I was watching a possession of marijuana charge today. The defendant was pulled over for driving suspended and the officer found marijuana in the glove compartment.
The officer testified that the defendant admitted the marijuana was his.
On cross, the officer admitted that all he could remember the defendant stating several times "C'mon, gimme a break." He had no memory of any question on his part or any other statement by the defendant.
The judge,
sua sponte, starts asking the officer if he is relying on his report and if he wrote the report the same time as he took the statement. The officer replies, "I wrote the report on the same day."
The defense tries to strike the evidence because the officer has no independent recollection. The prosecutor submits. The judge refuses to strike the evidence explaining that yes, the officer has no independent recollection but that the report was contemporaneous and therefore allowed into evidence as a hearsay exception.
I must admit that I sat there a little shocked; I'd never seen this exception used in this manner. After I finished my case I went down to the law library to look up this exception. The test for this exception is:
(1) The witness must have had firsthand knowledge of the event, (2) the written statement must be an original memorandum made at or near the time of the event and while the witness had a clear and accurate memory of [the event], (3) the witness must lack a present recollection of the event, and (4) the witness must vouch for the accuracy of the written memorandum.
Let's examine that for a minute. I think that in this case the exception fails the 4th test. Taken literally, we already know that the officer cannot remember the statement and
therefore cannot vouch for the accuracy of the written memorandum. A truly horrendous interpretation of the 4th test could interpret it to mean that the officer has to testify that he files honest reports. As if an officer is going to say, "Well, I don't know judge. Every third report or so I liberally infuse the report with a series of lies." This renders the 4th test a farce and is pretty clearly not what it is meant to reach.
In fact, the 4th test is the most likely limiting factor for this exception. It would have to be a case by case analysis but there is a perfect example of what this exception is supposed to reach in
Bailey v. Commonwealth, 20 Va. App. 236 (1995). In
Bailey the clerk from a store could not recollect in court what items had been stolen from the store. However, he was able to read from the police report the items which had been stolen. He was able to do this because after the break-ins he went through and inventoried the items with the deputy and told him all the items which were missing. He clearly recalled having done this and could testify to its general truthfulness because he had the memory of having done the specific inventory.

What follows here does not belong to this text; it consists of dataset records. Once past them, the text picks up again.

(** * sailing_robot.gps_utils: UBX codec and UBX/NMEA stream parser

    A shallow embedding of [gps_utils.py]: the UBX checksum and the
    serialisation of outbound UBX messages, and the [UbxNmeaParser] that
    splits a byte stream into NMEA sentences and UBX frames.

    Python [bytes] are lists of [Byte.byte]; Python integers are [Z].
    The parser object's single field [buf] is threaded through a small
    state-and-exception monad. The external [pynmea2] decoder is a
    parameter of the parser section. *)

From Stdlib Require Import ZArith List Bool Lia.
From Stdlib Require Import Init.Byte Strings.Byte.
Import ListNotations.
Open Scope Z_scope.

(** ** Byte strings *)

Definition bytes := list byte.

(** The integer value of a byte, as [iterating over bytes] gives it in
    Python 3 and [ord] in Python 2. *)
Definition int_of_byte (c : byte) : Z := Z.of_N (Byte.to_N c).

(** The byte whose value is [z mod 256]. *)
Definition byte_of_int (z : Z) : byte :=
  match Byte.of_N (Z.to_N (z mod 256)) with
  | Some c => c
  | None => x00
  end.

(** [len(b)] *)
Definition len (b : bytes) : Z := Z.of_nat (length b).

(** [b[:n]] and [b[n:]]; a negative bound counts from the end, and bounds
    beyond either end are clamped. *)
Definition slice_to (n : Z) (b : bytes) : bytes :=
  if n <? 0 then firstn (Z.to_nat (len b + n)) b else firstn (Z.to_nat n) b.

Definition slice_from (n : Z) (b : bytes) : bytes :=
  if n <? 0 then skipn (Z.to_nat (len b + n)) b else skipn (Z.to_nat n) b.

(** [b[i:j]] for non-negative [i], [j]. *)
Definition slice (i j : Z) (b : bytes) : bytes :=
  slice_from i (slice_to j b).

(** [b.startswith(sub)] *)
Fixpoint startswith (sub b : bytes) : bool :=
  match sub, b with
  | [], _ => true
  | _ :: _, [] => false
  | x :: sub', y :: b' => Byte.eqb x y && startswith sub' b'
  end.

Now, compare that to the evidence allowed in above. The officer could not testify to the general truthfulness because he did not remember asking the specific question or receiving the specific answer. Basically what I'm saying is that the defense wasn't attacking him because he couldn't remember whether the defendant confessed to having "
a bag of weed" or "
the bag of weed" in the car. In such a case, the general recollection of having asked the question and gotten the answer would allow a fallback onto this hearsay exception for the exact wording from the report. The defense was raising the hearsay exception because the officer didn't even have a general memory of a question or statement.
And then there's
Crawford. This is about as crystal clear a violation of
Crawford as I can think of. To be fair, this issue was not raised before the judge. However, as applied today in court, this is a heck of a dodge to get around the right to confront.
Applied properly, as per
Bailey, this exception doesn't greatly infringe upon the right to confront. I can cross examine the clerk in that case as to why he inventoried certain items, whether the deputy was suggestive, how he knew items were missing, &cetera.
Applied as I saw it in court today there is no way to actually cross examine. The officer doesn't remember a question or answer. I can't ask him anything pertinent. At best, I can ask generalities such as how the officer usually writes his reports. That's not a confrontation on the pertinent issue.
Now that I've lit into the trial judge's decision, let me say that I am impressed that the judge actually stated the reason for his decision. I disagree with it and I'm a little perturbed that the judge raised it and not the prosecutor (who was a very competent prosecutor - not someone who needs help from the judge). Still, any judge who states the reasons for his rulings is someone who should be complimented for it.
[addendum] Looking back over the 4 part test, I'm not sure the officer passes the first part of the test either. He wouldn't seem to have first hand knowledge of the possession.